Qué fue de aquellas niñas transparentes/capaces de frenar la luz (…) ¿dónde estarán las yeguas/ invisibles/ del Kilimanjaro? Este libro se juega por responder esa pregunta. Enfrentamiento del sexo y la nostalgia, escribe Martínez. Para la poesía cualquier cosa de este mundo puede ser la magdalena de Proust. Aún esta galería de estrellas muertas, este mundo obsoleto como las oscuras cintas del vhs.

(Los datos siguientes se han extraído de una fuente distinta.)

(* ===== verification/ExecLoad.v ===== *)
(** The new image: what the loaders reset and what they forget, the number of
    pages it gets, and the process whose image could not be loaded; with the
    theorems about execve at a concrete process. *)
From Stdlib Require Import Strings.String Strings.Ascii.
From stdpp Require Import gmap.
From S2P Require Import Prelude Memory Ctx CString Vm Runtime ProcTable Fixtures ProcProps Path Env Fork Exec ExecProps ExecThms.

(** The environment table of a process, as the functions of env.c see it. *)
Definition image_env (s : exec_state) : env_ctx := EnvCtx (es_exec s) (es_env_store s) (es_env_initialised s) [].

Lemma land_lnot15 x : Z.land x (Z.lnot 15) = x - x mod 16.
Proof. exact (land_lnot_pow2 x 4 ltac:(lia)). Qed.

Lemma image_heap_end_spec b :
  327680 <= image_heap_end b /\ (image_heap_end b) mod 16 = 0 /\
  (forall v, b = Some v -> 0 <= v < 4294967296 - 15 -> v <= image_heap_end b).
Proof.
  unfold image_heap_end. destruct b as [v|]; [|split_and!; done]. rewrite land_lnot15. pose proof (u32_range (v + 15)).
  destruct (Z.ltb_spec 327680 (u32 (v + 15) - u32 (v + 15) mod 16)); split_and!; try lia; try mlia.
  - intros w [= ->] Hw. rewrite u32_small by lia. mlia.
  - intros w [= ->] Hw. rewrite u32_small in * by lia. mlia.
Qed.

Lemma init_tls_words m : ld32 (init_tls m) 0 = 256 /\ (forall a, 256 <= a < 512 -> ld8 (init_tls m) a = 0).
Proof.
  unfold init_tls. split.
  - rewrite (ld32_agree (st32 m 0 256)), ld32_st32; [done|]. apply memset_frame. lia.
  - intros a Ha. apply ld8_memset_in. lia.
Qed.

(** The number of pages an image gets is at least what its module starts
    with, is within what the module declares as its maximum whenever that is not
    below the start, and is never more than 65536 for a module that starts
    within 4 GiB. *)
Theorem resize_pages_bounds env_pages init_pages max_pages :
  0 <= init_pages <= 65536 -> 0 <= max_pages ->
  init_pages <= resize_pages env_pages init_pages max_pages <= 65536 /\
  (0 < max_pages -> init_pages <= max_pages -> resize_pages env_pages init_pages max_pages <= max_pages).
Proof.
  intros Hi Hm. unfold resize_pages. set (p0 := match env_pages with Some v => _ | None => 4096 end).
  assert (0 < p0 <= 65536).
  { unfold p0. destruct env_pages as [v|]; [|lia]. destruct (Z.ltb_spec 0 v), (Z.leb_spec v 65536); cbn; lia. }
  clearbody p0. destruct (Z.ltb_spec 0 max_pages), (Z.ltb_spec max_pages p0); cbn [andb];
    repeat match goal with |- context [?a <? ?b] => destruct (Z.ltb_spec a b) end; lia.
Qed.

(** The image that a child's thread loads starts with the arguments and the
    environment of the request, an empty environment table, no break, mapping or
    heap of the old image, a cleared errno cell, and the signal state that execve
    left; nothing is pending any more. *)
Theorem child_exec_fresh_image env_pages a s req s' :
  es_pending s = Some req -> child_exec_load env_pages a s = Some s' ->
  es_argv s' = er_argv req /\ es_envp s' = (match er_envp req with Some l => Some l | None => es_envp s end) /\ es_pending s' = None /\
  e_store (image_env s') = [] /\ e_init (image_env s') = false /\
  327680 <= heap_end (es_exec s') /\ heap_end (es_exec s') mod 16 = 0 /\
  mmap_top (es_exec s') = 0 /\ free_list (es_exec s') = [] /\
  alloc_lo (es_exec s') = 0 /\ alloc_hi (es_exec s') = 0 /\ alloc_free_head (es_exec s') = 0 /\
  ld32 (mem (es_exec s')) 0 = 256 /\ (forall x, 256 <= x < 512 -> ld8 (mem (es_exec s')) x = 0) /\
  sig_handlers (es_ctx s') = sig_handlers (es_ctx s) /\ sig_mask (es_ctx s') = sig_mask (es_ctx s) /\
  sig_ignore_mask (es_ctx s') = sig_ignore_mask (es_ctx s) /\ sig_pending (es_ctx s') = sig_pending (es_ctx s).
Proof.
  intros Hp. unfold child_exec_load. rewrite Hp. destruct (_ && _); [|done].
  destruct (la_memory a _) as [m size]. intros [= <-]. unfold close_on_exec. generalize (seq 3 (256 - 3)). intros l.
  match goal with |- context [foldl close_marked ?x l] => destruct (close_loop_frame l x) as (f & g & k & ->) end.
  destruct (image_heap_end_spec (la_heap_base a)) as (H1 & H2 & _). destruct (init_tls_words m) as [H3 H4].
  split_and!; try reflexivity; [exact H1|exact H2|exact H4].
Qed.

(** The loader of a child's thread keeps the table of live mappings of the
    image it replaces: when the old image had mapped a page, the new one maps a
    page, unmaps it, and is then given the same page twice. *)
Theorem child_exec_aliases_mappings :
  exists s a s' p,
    child_exec_load None a s = Some s' /\
    let m1 := yos_mmap2 (es_exec s') 0 4096 3 34 (-1) 0 in
    let c1 := (yos_munmap m1.2 m1.1 4096).2 in
    let m2 := yos_mmap2 c1 0 4096 3 34 (-1) 0 in
    let m3 := yos_mmap2 m2.2 0 4096 3 34 (-1) 0 in
    in_regions p (live_list (es_exec s)) /\ m2.1 = p /\ m3.1 = p.
Proof.
  set (old := (yos_mmap2 (ExecCtx (fun _ => 0) 1048576 327680 0 [] [] 0 0 0 264) 0 4096 3 34 (-1) 0).2).
  set (s := ExecState (set_g_exec old demo_shell_ctx) [] None [] [] false ∅ [] (Some (ExecRequest [] [] None)) None false).
  set (a := LoadAnswers true true true true true (fun _ => (fun _ => 0, 1048576)) None 16 0).
  exists s, a. eexists. exists 524288. split; [reflexivity|]. cbn zeta. split_and!; [|vm_compute; reflexivity..].
  exists (Region 524288 4096). split; [by left|done].
Qed.

(** In the first process the image starts with the environment table of the
    image it replaces: if that one ever used its environment, the offsets in the
    table are those of the old memory and the environment passed to execve is
    never read. *)
Theorem main_exec_keeps_old_environment malloc environ env_pages a s req s' :
  es_pending s = Some req -> main_exec_load env_pages a s = Some s' -> es_env_initialised s = true ->
  e_store (image_env s') = es_env_store s /\ es_envp s' = (match er_envp req with Some l => Some l | None => es_envp s end) /\
  env_init_once malloc environ (default [] (es_envp s')) (image_env s') = Some (image_env s').
Proof.
  intros Hp. unfold main_exec_load. rewrite Hp. destruct (_ && _); [|done]. destruct (la_memory a _) as [m size].
  intros [= <-] Hi. unfold image_env, env_init_once. cbn. by rewrite Hi.
Qed.

(** An environment without entries is replaced by the emulator's own. *)
Lemma empty_environment_ignored malloc environ env_pages a s argv p s' :
  es_pending s = Some (ExecRequest p argv (Some [])) -> child_exec_load env_pages a s = Some s' ->
  es_envp s' = Some [] /\
  env_init_once malloc environ (default [] (es_envp s')) (image_env s') =
  env_load_from_host malloc environ (EnvCtx (es_exec s') [] true []).
Proof.
  intros Hp. unfold child_exec_load. rewrite Hp. destruct (_ && _); [|done]. destruct (la_memory a _) as [m size].
  intros [= <-]. unfold close_on_exec. generalize (seq 3 (256 - 3)). intros l.
  match goal with |- context [foldl close_marked ?x l] => destruct (close_loop_frame l x) as (f & g & k & ->) end. done.
Qed.

(** When the image of a child cannot be loaded its parent's waitpid for it
    returns its pid, with a status that reads as exit code 127, and frees the
    slot. *)
Theorem exec_load_failure_reported h2g env rt ci c me slot p a opt :
  table_ok rt -> ctxs rt !! ci = Some c -> my_proc rt ci = Some me -> slot_of rt ci <> Some slot ->
  procs rt !! slot = Some p -> state p = YOS_PROC_RUNNING -> term_sig p = 0 -> ppid p = pid me ->
  0 < a < u32 (memory_size (g_exec c) - 4) ->
  exists rt' c', yos_waitpid h2g env (exec_load_failed slot rt) ci (pid p) a opt = Some (pid p, rt') /\
    ctxs rt' !! ci = Some c' /\ ld32 (mem (g_exec c')) a = 127 * 256 /\ ~ live rt' (pid p).
Proof.
  intros Hok Hc Hme Hne Hp Hr Ht Hpp Ha. set (rt0 := exec_load_failed slot rt).
  set (p0 := set_exited true (set_exit_code 127 (set_state YOS_PROC_ZOMBIE p))).
  assert (Hok0 : table_ok rt0).
  { apply (tame_ok rt); [|done]. apply tame_upd_proc. intros q Hq. assert (q = p) as -> by congruence. split; [done|]. by rewrite Hr. }
  assert (Hp0 : procs rt0 !! slot = Some p0) by (unfold rt0, exec_load_failed, upd_proc; cbn; by rewrite list_lookup_alter_eq, Hp).
  assert (Hme0 : my_proc rt0 ci = Some me).
  { unfold my_proc, slot_of in *. change (ctxs rt0) with (ctxs rt). rewrite Hc in *. destruct (g_proc c) as [ms|]; [|done].
    unfold rt0, exec_load_failed, upd_proc. cbn. rewrite list_lookup_alter_ne by congruence. done. }
  destruct (zombie_child_found rt0 slot p0 Hok0 Hp0 eq_refl) as [Hfind Hhas]. change (ppid p0) with (ppid p) in Hfind, Hhas. rewrite Hpp in Hfind, Hhas.
  destruct (reap_spec rt0 ci c slot p0 a Hp0 Hc Ha) as (rt' & c' & Hreap & Hc' & _ & Hld & Hpr).
  exists rt', c'. split_and!; [|done| |exact (reaped_dead rt0 rt' slot p0 Hok0 Hp0 eq_refl Hpr)].
  - unfold yos_waitpid. rewrite Hme0. change (pid p) with (pid p0). rewrite Hhas, Hfind. cbn [negb]. by rewrite Hreap.
  - rewrite Hld. unfold wait_status. cbn [term_sig p0 set_exited set_exit_code set_state]. rewrite Ht. reflexivity.
Qed.

(** * A concrete case *)

(** A process with a script, a module and a missing file: each theorem about
    execve at a concrete call. *)

Definition sh_path : bytes := lit "/bin/sh"%string.
Definition script_path : bytes := lit "/s"%string.

(** /bin/sh is a module, /s a script for it; nothing else exists. *)
Definition toy_fs : host_fs :=
  HostFs (fun p => if bool_decide (p = sh_path) || bool_decide (p = script_path) then 0 else 2)
    (fun p => if bool_decide (p = sh_path) then Some [0; 97; 115; 109; 1; 0]
              else if bool_decide (p = script_path) then Some (shebang [] sh_path [32] (lit "-x"%string) [] ++ 10 :: lit "ls"%string) else None)
    (fun p => if bool_decide (p = sh_path) || bool_decide (p = script_path) then Some 33261 else None).

(** The name of the script at 1024, of no file at 1040; at 2048 the vector of
    the strings "a" (1100) and "b" (1104). *)
Definition call_mem : memory :=
  st32 (st32 (write_bytes (write_bytes (write_bytes (write_bytes (fun _ => 0) 1024 script_path) 1040 (lit "/nowhere"%string))
    1100 (lit "a"%string)) 1104 (lit "b"%string)) 2048 1100) 2052 1104.
Definition call_exec : exec_ctx := ExecCtx call_mem 4096 2200 0 [] [] 0 0 0 264.

(** Descriptors 0 to 2 and, close-on-exec, 7. *)
Definition call_fds : list Z := [0; 1; 2; 7] ++ replicate 252 (-1).
Definition call_ctx : yos_ctx := set_fd_map call_fds (set_g_exec call_exec demo_shell_ctx).
Definition call_flags : gmap Z Z := {[ 0 := 0; 1 := 0; 2 := 0; 7 := 1 ]}.
Definition call_state : exec_state :=
  ExecState call_ctx [] (Some [lit "PATH=/bin"%string]) [] [Entry 3000 3010 4] true call_flags [] None None false.

Lemma fds_distinct_free l n : NoDup l -> fds_distinct (l ++ replicate n (-1)).
Proof.
  intros Hl i j h Hh Hi Hj. assert (Hin : forall k, (l ++ replicate n (-1)) !! k = Some h -> l !! k = Some h).
  { intros k Hk. apply lookup_app_Some in Hk as [Hk|[_ Hk]]; [done|]. apply lookup_replicate in Hk as [? _]. lia. }
  by eapply NoDup_lookup; [|apply Hin|apply Hin].
Qed.

Lemma call_distinct : fds_distinct (es_fds call_state).
Proof. apply fds_distinct_free. apply NoDup_ListNoDup. repeat constructor; cbn; intuition discriminate. Qed.

Lemma call_args : vec_at call_exec 2048 0 [[97]; [98]].
Proof.
  apply vec_cons; [cbn; lia|vm_compute; discriminate|vm_compute; reflexivity|].
  apply vec_cons; [cbn; lia|vm_compute; discriminate|vm_compute; reflexivity|]. apply vec_nil; [cbn; lia|vm_compute; reflexivity].
Qed.

Lemma shebang_roundtrip_witness : parse_shebang toy_fs script_path = Some (sh_path, lit "-x"%string).
Proof.
  apply (shebang_roundtrip toy_fs script_path [] sh_path [32] (lit "-x"%string) [] (lit "ls"%string)); try (by repeat constructor).
Defined.

Lemma read_argv_exact_witness : read_argv call_exec 2048 = inl [[97]; [98]].
Proof. apply (read_argv_exact call_exec 2048); [cbn; lia|lia|]. split; [exact call_args|cbn; lia]. Defined.

Lemma exec_closes_exactly_marked_witness :
  es_fds (close_on_exec 0 call_state) = [0; 1; 2; -1] ++ replicate 252 (-1) /\ es_closes (close_on_exec 0 call_state) = [7].
Proof.
  destruct (exec_closes_exactly_marked call_state call_distinct eq_refl) as (H1 & H2 & _). rewrite H1, H2. split; vm_compute; reflexivity.
Defined.

Lemma execve_failure_is_clean_witness :
  exists s', yos_execve (fun e => e) id toy_fs (fun _ => true) call_state 1040 2048 0 = Some (-1, s') /\
    agree_on 1000 3000 call_mem (mem (es_exec s')).
Proof.
  eexists. split; [vm_compute; reflexivity|].
  apply (execve_failure_is_clean (fun e => e) id toy_fs (fun _ => true) call_state 1040 2048 0 (-1)); [vm_compute; reflexivity|done|].
  right. cbn. lia.
Defined.

Lemma call_accepted : accepted id toy_fs (fun _ => true) call_state 1024 2048 script_path sh_path (Some (lit "-x"%string)) [[97]; [98]].
Proof. split; try (vm_compute; reflexivity); discriminate. Qed.

Lemma execve_installs_witness :
  exists s', yos_execve (fun e => e) id toy_fs (fun _ => true) call_state 1024 2048 0 = Some (0, s') /\
    es_pending s' = Some (ExecRequest sh_path [sh_path; lit "-x"%string; script_path; [98]] None) /\ sig_mask (es_ctx s') = bit 10.
Proof.
  destruct (execve_installs (fun e => e) id toy_fs (fun _ => true) call_state 1024 2048 0 script_path sh_path (Some (lit "-x"%string)) [[97]; [98]] None)
    as (s' & H1 & H2 & _ & _ & _ & _ & _ & H3 & _); [exact call_accepted|by right|by left|].
  exists s'. split; [exact H1|]. split; [exact H2|exact H3].
Defined.

Lemma resize_pages_bounds_witness : resize_pages (Some 70000) 16 1024 <= 1024.
Proof. apply (resize_pages_bounds (Some 70000) 16 1024); lia. Defined.

(** The module loads into 1 MiB. *)
Definition toy_load : load_answers := LoadAnswers true true true true true (fun _ => (fun _ => 0, 1048576)) (Some 400000) 16 0.
Definition pending_state : exec_state := set_es_pending (Some (ExecRequest sh_path [sh_path] (Some [lit "A=1"%string]))) call_state.

Lemma child_exec_fresh_image_witness :
  exists s', child_exec_load None toy_load pending_state = Some s' /\ es_argv s' = [sh_path] /\ e_store (image_env s') = [] /\
    327680 <= heap_end (es_exec s').
Proof.
  destruct (child_exec_load None toy_load pending_state) as [s'|] eqn:E; [|discriminate E]. exists s'. split; [reflexivity|].
  destruct (child_exec_fresh_image None toy_load pending_state (ExecRequest sh_path [sh_path] (Some [lit "A=1"%string])) s' eq_refl E)
    as (H1 & _ & _ & H2 & _ & H3 & _). split; [exact H1|]. split; [exact H2|exact H3].
Defined.

Lemma main_exec_keeps_old_environment_witness :
  exists s', main_exec_load None toy_load pending_state = Some s' /\ e_store (image_env s') = [Entry 3000 3010 4] /\
    env_init_once (fun c _ => (0, c)) [] (default [] (es_envp s')) (image_env s') = Some (image_env s').
Proof.
  destruct (main_exec_load None toy_load pending_state) as [s'|] eqn:E; [|discriminate E]. exists s'. split; [reflexivity|].
  destruct (main_exec_keeps_old_environment (fun c _ => (0, c)) [] None toy_load pending_state (ExecRequest sh_path [sh_path] (Some [lit "A=1"%string])) s'
    eq_refl E eq_refl) as (H1 & _ & H2). split; [exact H1|exact H2].
Defined.

Lemma exec_load_failure_reported_witness :
  exists rt' c', yos_waitpid id [] (exec_load_failed 3 demo) 1 4 1024 0 = Some (4, rt') /\ ctxs rt' !! 1%nat = Some c' /\
    ld32 (mem (g_exec c')) 1024 = 32512.
Proof.
  destruct (exec_load_failure_reported id [] demo 1 demo_shell_ctx demo_shell 3 demo_child 1024 0 demo_ok eq_refl eq_refl)
    as (rt' & c' & H1 & H2 & H3 & _); try reflexivity; [discriminate|vm_compute; split; reflexivity|].
  exists rt', c'. split; [exact H1|]. split; [exact H2|exact H3].
Defined.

Qué es la poesía/acaso/sino el vaivén de/una gastada felatriz en que apeándonos del sol/nos refugiábamos a ver pornografía/mientras los rayos catódicos/llovían sobre las carencias/retratando lo difícil que es la vida/allá fuera. Esa pornografía como un refugio para capear la lluvia incesante de los rayos catódicos. Como una manera, poesía mediante, de recuperar el tiempo perdido de la inocencia. Un tiempo que se desvanece como la imagen borrosa de estas actrices. Una manera de fijar, al menos por un momento, esa vida que se escapa. De comprender la débil sintaxis del tiempo

Las nieves en la cima cuadrada del Kilimanjaro se derretirán pronto, desaparecerán en los próximos veinte años. Igual como terminará por desvanecerse el mundo que sirve de metáfora a este libro. La verdadera poesía se escribe sabiendo eso. Sabiendo que la memoria no podrá retener casi nada. Que desapareceremos como lo hizo en su día Bambi Woods. Que nosotros mismos estamos condenados a la fugacidad. Que debemos no sólo aceptarla sino hacernos parte de ella. Tal como escribe Rolando Martínez en este bello libro: Candie Evans en escena escribía/poemas/y yo en estos versos/tan sólo una fugaz pornografía.

Yeguas del Kilimanjaro
Rolando Martínez
Poesía
La Liga de la Justicia Ediciones. 2015.